In Venezuela hat sich der Hafen von La Guaira in eine provisorische Leichenhalle verwandelt. Auslöser waren zwei schwere Erdbeben, bei denen mehr als 1.700 Menschen starben und Tausende vermisst werden.
Teams für forensische Thanatologie arbeiten zwischen Reihen von Särgen und Leichensäcken in der Nähe der Hafensilos. Sie dokumentieren die Toten und bereiten ihre Identifizierung vor. Das Ausmaß des Verlusts zeigt sich entlang des gesamten Kai, der inzwischen mit provisorischen Einrichtungen und Bergungsarbeiten gefüllt ist.

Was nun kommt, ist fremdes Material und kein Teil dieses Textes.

(** * design-to-code: the node-to-component translation engine

    A shallow embedding of the two generators of the repository:

    - [Converter]: [convertFigmaToCode] and its helpers (converter.ts),
      working on the [FigmaNode] of figma-client.ts ([FigmaClient]);
    - [Index]: the [DesignToCode] class (index.ts) with its own
      [FigmaNode] and its [ComponentConfig];

    and of converter.ts once more, over documents of any shape, with
    the [TypeError] of a method called on a value that has none
    ([Untyped]).

    JavaScript strings are sequences of UTF-16 code units.  A number of
    the design document is held as the rational its binary64 value is
    equal to.  Comparing such numbers and rounding them to an integer
    is exact; the product [n * 255] and the text of a number are the
    binary64 ones ([JS.times], [JS.numberToString]), which read a
    rational that is no binary64 value as the nearest one, ties to
    even, the way a literal is read. *)

From Stdlib Require Import String Ascii List NArith ZArith QArith Qround Lia Lqa Bool.
From Stdlib Require DecimalString HexadecimalString.
Import ListNotations.

Set Implicit Arguments.

(* ================================================================== *)
(** ** The part of the JavaScript runtime the generators use *)
(* ================================================================== *)

Module JS.

(** A string value: its UTF-16 code units. *)
Definition jsstring := list N.

(** An ASCII literal as a string value. *)
Definition str (s : string) : jsstring :=
  map N_of_ascii (list_ascii_of_string s).

Definition nl : jsstring := [10%N].
Definition dq : jsstring := [34%N].

Definition jsstring_eqb (a b : jsstring) : bool :=
  if list_eq_dec N.eq_dec a b then true else false.

(** Truthiness of a string: only the empty string is falsy. *)
Definition truthy (s : jsstring) : bool :=
  match s with [] => false | _ :: _ => true end.

(** [a || b] on strings where [a] may be undefined. *)
Definition orElse (a : option jsstring) (b : jsstring) : jsstring :=
  match a with
  | Some s => if truthy s then s else b
  | None => b
  end.

(** *** Character classes of the regular expressions (no [u] flag:
    they see single code units) *)

Definition between (lo hi c : N) : bool := ((lo <=? c) && (c <=? hi))%N.

Definition isUpperAZ (c : N) : bool := between 65 90 c.
Definition isLowerAZ (c : N) : bool := between 97 122 c.
Definition isDigit (c : N) : bool := between 48 57 c.

(** [[a-zA-Z0-9]] *)
Definition isAlnum (c : N) : bool := isLowerAZ c || isUpperAZ c || isDigit c.

(** [\w] *)
Definition isWord (c : N) : bool := isAlnum c || (c =? 95)%N.

(** [[a-z0-9\-]] *)
Definition isSlugChar (c : N) : bool := isLowerAZ c || isDigit c || (c =? 45)%N.

(** [\s]: WhiteSpace and LineTerminator of ECMAScript. *)
Definition isSpace (c : N) : bool :=
  between 9 13 c || (c =? 32)%N || (c =? 160)%N || (c =? 5760)%N
  || between 8192 8202 c || (c =? 8232)%N || (c =? 8233)%N
  || (c =? 8239)%N || (c =? 8287)%N || (c =? 12288)%N || (c =? 65279)%N.

(** [[\s\-_]] *)
Definition isNameSep (c : N) : bool := isSpace c || (c =? 45)%N || (c =? 95)%N.

(** *** Case conversion

    [String.prototype.toLowerCase] and [toUpperCase] follow the Unicode
    case tables of the runtime, which are no part of the repository.
    They are taken as an interface; what is fixed is their action on
    strings of ASCII code units, where only the letters A-Z and a-z move. *)

Definition isAscii (c : N) : bool := (c <? 128)%N.

Definition lowerUnit (c : N) : N := if isUpperAZ c then (c + 32)%N else c.
Definition upperUnit (c : N) : N := if isLowerAZ c then (c - 32)%N else c.

Class CaseConversion := {
  toLowerCase : jsstring -> jsstring;
  toUpperCase : jsstring -> jsstring;
  toLowerCase_ascii :
    forall s, forallb isAscii s = true -> toLowerCase s = map lowerUnit s;
  toUpperCase_ascii :
    forall s, forallb isAscii s = true -> toUpperCase s = map upperUnit s
}.

(** The conversion that moves the ASCII letters and nothing else: it
    agrees with every runtime on ASCII strings. *)
Definition asciiCase : CaseConversion :=
  {| toLowerCase := map lowerUnit;
     toUpperCase := map upperUnit;
     toLowerCase_ascii := fun _ _ => eq_refl;
     toUpperCase_ascii := fun _ _ => eq_refl |}.

(** *** String methods *)

(** [Array.prototype.join] on an array of strings. *)
Fixpoint join (sep : jsstring) (l : list jsstring) : jsstring :=
  match l with
  | [] => []
  | [x] => x
  | x :: rest => x ++ sep ++ join sep rest
  end.

Fixpoint startsWith (s p : jsstring) {struct p} : bool :=
  match p, s with
  | [], _ => true
  | _ :: _, [] => false
  | a :: p', b :: s' => (a =? b)%N && startsWith s' p'
  end.

(** [s.includes(p)] *)
Fixpoint includes (s p : jsstring) : bool :=
  startsWith s p ||
  match s with
  | [] => false
  | _ :: s' => includes s' p
  end.

(** [s.charAt(0)] *)
Definition charAt0 (s : jsstring) : jsstring :=
  match s with [] => [] | c :: _ => [c] end.

(** [s.slice(b, e)]; a negative index counts from the end, an absent
    [e] is the length. *)
Definition sliceIndex (len i : Z) : Z :=
  if (i <? 0)%Z then Z.max (len + i) 0 else Z.min i len.

Definition slice (s : jsstring) (b : Z) (e : option Z) : jsstring :=
  let len := Z.of_nat (length s) in
  let from := sliceIndex len b in
  let to := match e with Some e' => sliceIndex len e' | None => len end in
  firstn (Z.to_nat (to - from)) (skipn (Z.to_nat from) s).

(** [s.split(/[C]+/)] for a character class [C]: cut at every maximal
    run of class members.  [cur] is the piece being read, [inRun] tells
    that the previous code unit was a separator. *)
Fixpoint splitRuns (isSep : N -> bool) (s cur : jsstring) (inRun : bool)
  : list jsstring :=
  match s with
  | [] => [cur]
  | c :: r =>
      if isSep c
      then if inRun then splitRuns isSep r [] true
           else cur :: splitRuns isSep r [] true
      else splitRuns isSep r (cur ++ [c]) false
  end.

Definition splitOn (isSep : N -> bool) (s : jsstring) : list jsstring :=
  splitRuns isSep s [] false.

(** [s.replace(/[C]+/g, by)]: every maximal run becomes one [by]. *)
Fixpoint replaceRuns (isC : N -> bool) (by_ : jsstring) (s : jsstring)
  (inRun : bool) : jsstring :=
  match s with
  | [] => []
  | c :: r =>
      if isC c
      then if inRun then replaceRuns isC by_ r true
           else by_ ++ replaceRuns isC by_ r true
      else c :: replaceRuns isC by_ r false
  end.

(** [s.replace(/[^C]/g, '')]: keep the class members. *)
Definition keepOnly (isC : N -> bool) (s : jsstring) : jsstring :=
  filter isC s.

(** [s.split('\n')], the inverse reading of [join nl]. *)
Fixpoint splitAt (d : N) (s cur : jsstring) : list jsstring :=
  match s with
  | [] => [cur]
  | c :: r => if (c =? d)%N then cur :: splitAt d r []
              else splitAt d r (cur ++ [c])
  end.

Definition lines (s : jsstring) : list jsstring := splitAt 10%N s [].

(** No line feed among the code units of [s]. *)
Definition noNewline (s : jsstring) : bool :=
  forallb (fun c => negb (c =? 10)%N) s.

(** *** The global match of [/\$\{(\w+)\}/g] *)

Fixpoint spanWord (s : jsstring) : jsstring * jsstring :=
  match s with
  | c :: r => if isWord c
              then let (w, rest) := spanWord r in (c :: w, rest)
              else ([], s)
  | [] => ([], [])
  end.

(** The match starting at the head of [s], if there is one: [\w+] is
    greedy and a shorter run is never followed by the closing brace. *)
Definition matchPlaceholderAt (s : jsstring) : option jsstring :=
  match s with
  | 36%N :: 123%N :: r =>
      match spanWord r with
      | ((_ :: _) as w, 125%N :: _) => Some (36%N :: 123%N :: w ++ [125%N])
      | _ => None
      end
  | _ => None
  end.

(** All matches, left to right; after a match the scan resumes behind
    it ([skip] counts the code units of the match still to pass). *)
Fixpoint matchAllFrom (skip : nat) (s : jsstring) : list jsstring :=
  match s with
  | [] => []
  | _ :: r =>
      match skip with
      | S k => matchAllFrom k r
      | O =>
          match matchPlaceholderAt s with
          | Some m => m :: matchAllFrom (length m - 1) r
          | None => matchAllFrom 0 r
          end
      end
  end.

(** [s.match(/\$\{(\w+)\}/g)]: [null] when nothing matches. *)
Definition matchPlaceholders (s : jsstring) : option (list jsstring) :=
  match matchAllFrom 0 s with
  | [] => None
  | ms => Some ms
  end.

(** *** [Set<string>]: insertion order, no duplicates *)

Definition set_add (x : jsstring) (s : list jsstring) : list jsstring :=
  if existsb (jsstring_eqb x) s then s else s ++ [x].

(** *** [Record<string, string>]: own keys in insertion order; assigning
    to a present key replaces its value in place *)

Definition record := list (jsstring * jsstring).

Fixpoint record_set (k v : jsstring) (r : record) : record :=
  match r with
  | [] => [(k, v)]
  | (k', v') :: rest =>
      if jsstring_eqb k k' then (k, v) :: rest
      else (k', v') :: record_set k v rest
  end.

(** [r[k]]: the value of an own key, [undefined] when there is none. *)
Fixpoint record_get (k : jsstring) (r : record) : option jsstring :=
  match r with
  | [] => None
  | (k', v') :: rest =>
      if jsstring_eqb k k' then Some v' else record_get k rest
  end.

(** *** Numbers *)

(** [Math.round]: the nearest integer, a tie goes up. *)
Definition Math_round (x : Q) : Z := Qfloor (x + (1 # 2)).

(** Truthiness of a number: zero is falsy. *)
Definition truthyQ (x : Q) : bool := negb (Qeq_bool x 0).

(** [n.toString(16)] for an integer [n]: lowercase digits. *)
Definition intToString16 (z : Z) : jsstring :=
  str (HexadecimalString.NilZero.string_of_int (Z.to_hex_int z)).

(** *** Binary64 arithmetic

    The result of an arithmetic operation: a finite value, an infinity
    or NaN.  (The sign of a zero is not kept: no output of the
    generators shows it.) *)
Inductive number := Finite (q : Q) | PosInfinity | NegInfinity | NaN.

(** [2 ^ e], and [1] for a negative [e]. *)
Definition pow2 (e : Z) : Z := (2 ^ Z.max 0 e)%Z.

(** The integer nearest to [n / d], a tie goes to the even one
    ([0 <= n], [0 < d]). *)
Definition roundHalfEven (n d : Z) : Z :=
  let fl := (n / d)%Z in
  match (2 * (n mod d) ?= d)%Z with
  | Lt => fl
  | Gt => (fl + 1)%Z
  | Eq => if Z.even fl then fl else (fl + 1)%Z
  end.

(** The [e] with [2 ^ e <= n / d < 2 ^ (e + 1)] ([0 < n], [0 < d]). *)
Definition floorLog2 (n d : Z) : Z :=
  let e0 := (Z.log2 n - Z.log2 d)%Z in
  if (d * pow2 e0 <=? n * pow2 (- e0))%Z then e0 else (e0 - 1)%Z.

(** The binary64 value nearest to [q]: a significand of 53 bits, the
    unit in the last place no finer than [2 ^ -1074], a tie goes to the
    even significand, and a magnitude that rounds to [2 ^ 1024] or
    beyond is an infinity. *)
Definition toBinary64 (q : Q) : number :=
  let n := Z.abs (Qnum q) in
  let d := Zpos (Qden q) in
  if (n =? 0)%Z then Finite 0 else
  let k := Z.max (floorLog2 n d - 52) (-1074) in
  let m := roundHalfEven (n * pow2 (- k)) (d * pow2 k) in
  let v := (m * pow2 k)%Z in
  if (2 ^ 1024 * pow2 (- k) <=? v)%Z
  then (if (Qnum q <? 0)%Z then NegInfinity else PosInfinity)
  else Finite (Qmake (Z.sgn (Qnum q) * v) (Z.to_pos (pow2 (- k)))).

Die Teams bewegen sich zwischen Containern, tragen Leichensäcke und halten Details fest. Die Atmosphäre ist geordnet, aber bedrückend.
In der Nähe warten Angehörige vor dem Bereich zur Identifizierung. Einige halten Blumen in den Händen, andere stehen schweigend da und hoffen auf Nachrichten über ihre Liebsten.
Der Hafen, sonst ein geschäftiger Umschlagplatz für Waren, ist nach der Katastrophe zu einem zentralen Ort für Rettungs- und Identifizierungsarbeit geworden.